[Opening TASK INPUTS section]

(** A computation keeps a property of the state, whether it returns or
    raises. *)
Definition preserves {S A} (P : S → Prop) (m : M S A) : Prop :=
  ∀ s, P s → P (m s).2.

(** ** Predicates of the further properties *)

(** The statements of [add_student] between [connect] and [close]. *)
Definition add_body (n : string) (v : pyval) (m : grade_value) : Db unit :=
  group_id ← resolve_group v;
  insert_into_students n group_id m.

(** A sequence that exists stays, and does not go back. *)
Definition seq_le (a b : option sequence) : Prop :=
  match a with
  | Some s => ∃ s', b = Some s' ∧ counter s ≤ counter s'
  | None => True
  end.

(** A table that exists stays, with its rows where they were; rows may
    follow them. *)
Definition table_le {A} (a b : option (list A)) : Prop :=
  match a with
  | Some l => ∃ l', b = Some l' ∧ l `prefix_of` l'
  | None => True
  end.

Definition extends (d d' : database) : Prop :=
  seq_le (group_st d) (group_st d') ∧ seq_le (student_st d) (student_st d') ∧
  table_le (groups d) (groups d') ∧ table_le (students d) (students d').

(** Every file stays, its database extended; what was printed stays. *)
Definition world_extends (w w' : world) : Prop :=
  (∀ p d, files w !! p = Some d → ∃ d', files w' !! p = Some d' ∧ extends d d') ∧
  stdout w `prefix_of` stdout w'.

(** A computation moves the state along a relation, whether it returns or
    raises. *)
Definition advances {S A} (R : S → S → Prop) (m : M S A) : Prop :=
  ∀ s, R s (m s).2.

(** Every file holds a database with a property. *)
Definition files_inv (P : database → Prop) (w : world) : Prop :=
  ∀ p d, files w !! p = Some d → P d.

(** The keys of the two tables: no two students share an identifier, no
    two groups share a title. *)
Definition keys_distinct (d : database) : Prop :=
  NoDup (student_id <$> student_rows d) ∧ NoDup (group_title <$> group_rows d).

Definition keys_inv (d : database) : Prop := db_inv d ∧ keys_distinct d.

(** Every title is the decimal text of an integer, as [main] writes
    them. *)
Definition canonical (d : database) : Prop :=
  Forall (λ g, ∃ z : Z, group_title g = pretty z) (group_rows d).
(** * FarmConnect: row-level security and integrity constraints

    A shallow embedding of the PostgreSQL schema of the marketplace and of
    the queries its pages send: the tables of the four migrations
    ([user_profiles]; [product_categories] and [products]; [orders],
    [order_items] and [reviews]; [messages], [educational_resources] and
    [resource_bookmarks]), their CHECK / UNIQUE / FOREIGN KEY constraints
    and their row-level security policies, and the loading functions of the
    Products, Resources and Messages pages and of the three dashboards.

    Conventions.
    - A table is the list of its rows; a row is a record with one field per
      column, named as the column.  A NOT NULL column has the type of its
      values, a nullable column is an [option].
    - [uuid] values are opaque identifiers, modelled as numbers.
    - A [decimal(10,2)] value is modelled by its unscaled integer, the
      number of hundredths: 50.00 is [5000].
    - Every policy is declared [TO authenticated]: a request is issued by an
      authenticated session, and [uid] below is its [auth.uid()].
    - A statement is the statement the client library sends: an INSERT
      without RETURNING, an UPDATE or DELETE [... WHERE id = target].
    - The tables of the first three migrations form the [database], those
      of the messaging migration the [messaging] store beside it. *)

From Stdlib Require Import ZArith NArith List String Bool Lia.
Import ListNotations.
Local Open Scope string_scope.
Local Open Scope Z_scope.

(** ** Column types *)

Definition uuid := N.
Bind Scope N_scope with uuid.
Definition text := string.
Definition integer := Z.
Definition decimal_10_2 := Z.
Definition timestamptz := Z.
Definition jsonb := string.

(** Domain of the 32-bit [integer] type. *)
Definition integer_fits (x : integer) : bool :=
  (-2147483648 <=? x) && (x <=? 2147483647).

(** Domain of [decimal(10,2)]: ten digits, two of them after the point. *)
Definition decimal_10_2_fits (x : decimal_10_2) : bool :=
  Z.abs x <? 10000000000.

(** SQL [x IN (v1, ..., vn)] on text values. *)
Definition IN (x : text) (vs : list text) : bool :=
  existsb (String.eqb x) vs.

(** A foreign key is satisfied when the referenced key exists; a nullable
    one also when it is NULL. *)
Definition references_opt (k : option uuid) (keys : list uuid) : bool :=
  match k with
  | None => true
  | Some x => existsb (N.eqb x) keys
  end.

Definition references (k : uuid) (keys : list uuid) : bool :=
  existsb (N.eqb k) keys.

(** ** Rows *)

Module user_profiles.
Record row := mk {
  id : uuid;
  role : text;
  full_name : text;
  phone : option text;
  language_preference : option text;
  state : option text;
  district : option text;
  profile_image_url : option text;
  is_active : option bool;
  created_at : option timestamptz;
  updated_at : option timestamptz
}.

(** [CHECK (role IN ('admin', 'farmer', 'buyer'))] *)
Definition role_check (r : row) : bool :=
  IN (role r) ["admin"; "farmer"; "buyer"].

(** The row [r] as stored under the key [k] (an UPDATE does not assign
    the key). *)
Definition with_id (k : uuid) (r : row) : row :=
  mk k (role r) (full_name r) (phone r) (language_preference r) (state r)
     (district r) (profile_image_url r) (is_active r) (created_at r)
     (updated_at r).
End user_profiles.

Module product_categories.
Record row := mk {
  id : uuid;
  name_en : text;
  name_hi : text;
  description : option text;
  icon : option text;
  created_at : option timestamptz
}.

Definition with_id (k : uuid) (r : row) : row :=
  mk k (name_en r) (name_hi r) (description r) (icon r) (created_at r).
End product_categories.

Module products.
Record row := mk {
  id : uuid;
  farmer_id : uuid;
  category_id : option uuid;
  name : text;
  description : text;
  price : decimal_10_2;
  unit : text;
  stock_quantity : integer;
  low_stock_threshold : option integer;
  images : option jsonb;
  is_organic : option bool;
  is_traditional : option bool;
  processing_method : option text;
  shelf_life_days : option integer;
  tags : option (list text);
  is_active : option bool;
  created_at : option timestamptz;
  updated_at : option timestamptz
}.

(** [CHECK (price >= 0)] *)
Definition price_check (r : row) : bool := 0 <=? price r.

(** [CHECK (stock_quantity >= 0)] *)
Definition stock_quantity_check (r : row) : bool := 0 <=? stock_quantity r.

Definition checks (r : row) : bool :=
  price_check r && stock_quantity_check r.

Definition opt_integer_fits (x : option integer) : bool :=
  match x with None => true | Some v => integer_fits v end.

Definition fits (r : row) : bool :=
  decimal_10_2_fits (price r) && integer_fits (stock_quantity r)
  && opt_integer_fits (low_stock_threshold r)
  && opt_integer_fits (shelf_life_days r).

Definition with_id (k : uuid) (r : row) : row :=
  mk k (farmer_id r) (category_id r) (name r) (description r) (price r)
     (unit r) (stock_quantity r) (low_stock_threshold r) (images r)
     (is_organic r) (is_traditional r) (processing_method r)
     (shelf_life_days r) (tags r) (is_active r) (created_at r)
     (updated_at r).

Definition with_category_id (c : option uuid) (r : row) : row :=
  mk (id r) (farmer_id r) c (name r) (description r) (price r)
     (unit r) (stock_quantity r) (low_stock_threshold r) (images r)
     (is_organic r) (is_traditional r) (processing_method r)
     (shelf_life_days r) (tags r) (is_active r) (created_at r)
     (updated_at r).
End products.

[Closing TASK INPUTS section]

* **ACTION ITEM**: Give back all the data exactly as it was written.

* **OUTPUT BELOW**:
(** A computation keeps a property of the state, whether it returns or
    raises. *)
Definition preserves {S A} (P : S → Prop) (m : M S A) : Prop :=
  ∀ s, P s → P (m s).2.

(** ** Predicates of the further properties *)

(** The statements of [add_student] between [connect] and [close]. *)
Definition add_body (n : string) (v : pyval) (m : grade_value) : Db unit :=
  group_id ← resolve_group v;
  insert_into_students n group_id m.

(** A sequence that exists stays, and does not go back. *)
Definition seq_le (a b : option sequence) : Prop :=
  match a with
  | Some s => ∃ s', b = Some s' ∧ counter s ≤ counter s'
  | None => True
  end.

(** A table that exists stays, with its rows where they were; rows may
    follow them. *)
Definition table_le {A} (a b : option (list A)) : Prop :=
  match a with
  | Some l => ∃ l', b = Some l' ∧ l `prefix_of` l'
  | None => True
  end.

Definition extends (d d' : database) : Prop :=
  seq_le (group_st d) (group_st d') ∧ seq_le (student_st d) (student_st d') ∧
  table_le (groups d) (groups d') ∧ table_le (students d) (students d').

(** Every file stays, its database extended; what was printed stays. *)
Definition world_extends (w w' : world) : Prop :=
  (∀ p d, files w !! p = Some d → ∃ d', files w' !! p = Some d' ∧ extends d d') ∧
  stdout w `prefix_of` stdout w'.

(** A computation moves the state along a relation, whether it returns or
    raises. *)
Definition advances {S A} (R : S → S → Prop) (m : M S A) : Prop :=
  ∀ s, R s (m s).2.

(** Every file holds a database with a property. *)
Definition files_inv (P : database → Prop) (w : world) : Prop :=
  ∀ p d, files w !! p = Some d → P d.

(** The keys of the two tables: no two students share an identifier, no
    two groups share a title. *)
Definition keys_distinct (d : database) : Prop :=
  NoDup (student_id <$> student_rows d) ∧ NoDup (group_title <$> group_rows d).

Definition keys_inv (d : database) : Prop := db_inv d ∧ keys_distinct d.

(** Every title is the decimal text of an integer, as [main] writes
    them. *)
Definition canonical (d : database) : Prop :=
  Forall (λ g, ∃ z : Z, group_title g = pretty z) (group_rows d).
(** * FarmConnect: row-level security and integrity constraints

    A shallow embedding of the PostgreSQL schema of the marketplace and of
    the queries its pages send: the tables of the four migrations
    ([user_profiles]; [product_categories] and [products]; [orders],
    [order_items] and [reviews]; [messages], [educational_resources] and
    [resource_bookmarks]), their CHECK / UNIQUE / FOREIGN KEY constraints
    and their row-level security policies, and the loading functions of the
    Products, Resources and Messages pages and of the three dashboards.

    Conventions.
    - A table is the list of its rows; a row is a record with one field per
      column, named as the column.  A NOT NULL column has the type of its
      values, a nullable column is an [option].
    - [uuid] values are opaque identifiers, modelled as numbers.
    - A [decimal(10,2)] value is modelled by its unscaled integer, the
      number of hundredths: 50.00 is [5000].
    - Every policy is declared [TO authenticated]: a request is issued by an
      authenticated session, and [uid] below is its [auth.uid()].
    - A statement is the statement the client library sends: an INSERT
      without RETURNING, an UPDATE or DELETE [... WHERE id = target].
    - The tables of the first three migrations form the [database], those
      of the messaging migration the [messaging] store beside it. *)

From Stdlib Require Import ZArith NArith List String Bool Lia.
Import ListNotations.
Local Open Scope string_scope.
Local Open Scope Z_scope.

(** ** Column types *)

Definition uuid := N.
Bind Scope N_scope with uuid.
Definition text := string.
Definition integer := Z.
Definition decimal_10_2 := Z.
Definition timestamptz := Z.
Definition jsonb := string.

(** Domain of the 32-bit [integer] type. *)
Definition integer_fits (x : integer) : bool :=
  (-2147483648 <=? x) && (x <=? 2147483647).

(** Domain of [decimal(10,2)]: ten digits, two of them after the point. *)
Definition decimal_10_2_fits (x : decimal_10_2) : bool :=
  Z.abs x <? 10000000000.

(** SQL [x IN (v1, ..., vn)] on text values. *)
Definition IN (x : text) (vs : list text) : bool :=
  existsb (String.eqb x) vs.

(** A foreign key is satisfied when the referenced key exists; a nullable
    one also when it is NULL. *)
Definition references_opt (k : option uuid) (keys : list uuid) : bool :=
  match k with
  | None => true
  | Some x => existsb (N.eqb x) keys
  end.

Definition references (k : uuid) (keys : list uuid) : bool :=
  existsb (N.eqb k) keys.

(** ** Rows *)

Module user_profiles.
Record row := mk {
  id : uuid;
  role : text;
  full_name : text;
  phone : option text;
  language_preference : option text;
  state : option text;
  district : option text;
  profile_image_url : option text;
  is_active : option bool;
  created_at : option timestamptz;
  updated_at : option timestamptz
}.

(** [CHECK (role IN ('admin', 'farmer', 'buyer'))] *)
Definition role_check (r : row) : bool :=
  IN (role r) ["admin"; "farmer"; "buyer"].

(** The row [r] as stored under the key [k] (an UPDATE does not assign
    the key). *)
Definition with_id (k : uuid) (r : row) : row :=
  mk k (role r) (full_name r) (phone r) (language_preference r) (state r)
     (district r) (profile_image_url r) (is_active r) (created_at r)
     (updated_at r).
End user_profiles.

Module product_categories.
Record row := mk {
  id : uuid;
  name_en : text;
  name_hi : text;
  description : option text;
  icon : option text;
  created_at : option timestamptz
}.

Definition with_id (k : uuid) (r : row) : row :=
  mk k (name_en r) (name_hi r) (description r) (icon r) (created_at r).
End product_categories.

Module products.
Record row := mk {
  id : uuid;
  farmer_id : uuid;
  category_id : option uuid;
  name : text;
  description : text;
  price : decimal_10_2;
  unit : text;
  stock_quantity : integer;
  low_stock_threshold : option integer;
  images : option jsonb;
  is_organic : option bool;
  is_traditional : option bool;
  processing_method : option text;
  shelf_life_days : option integer;
  tags : option (list text);
  is_active : option bool;
  created_at : option timestamptz;
  updated_at : option timestamptz
}.

(** [CHECK (price >= 0)] *)
Definition price_check (r : row) : bool := 0 <=? price r.

(** [CHECK (stock_quantity >= 0)] *)
Definition stock_quantity_check (r : row) : bool := 0 <=? stock_quantity r.

Definition checks (r : row) : bool :=
  price_check r && stock_quantity_check r.

Definition opt_integer_fits (x : option integer) : bool :=
  match x with None => true | Some v => integer_fits v end.

Definition fits (r : row) : bool :=
  decimal_10_2_fits (price r) && integer_fits (stock_quantity r)
  && opt_integer_fits (low_stock_threshold r)
  && opt_integer_fits (shelf_life_days r).

Definition with_id (k : uuid) (r : row) : row :=
  mk k (farmer_id r) (category_id r) (name r) (description r) (price r)
     (unit r) (stock_quantity r) (low_stock_threshold r) (images r)
     (is_organic r) (is_traditional r) (processing_method r)
     (shelf_life_days r) (tags r) (is_active r) (created_at r)
     (updated_at r).

Definition with_category_id (c : option uuid) (r : row) : row :=
  mk (id r) (farmer_id r) c (name r) (description r) (price r)
     (unit r) (stock_quantity r) (low_stock_threshold r) (images r)
     (is_organic r) (is_traditional r) (processing_method r)
     (shelf_life_days r) (tags r) (is_active r) (created_at r)
     (updated_at r).
End products.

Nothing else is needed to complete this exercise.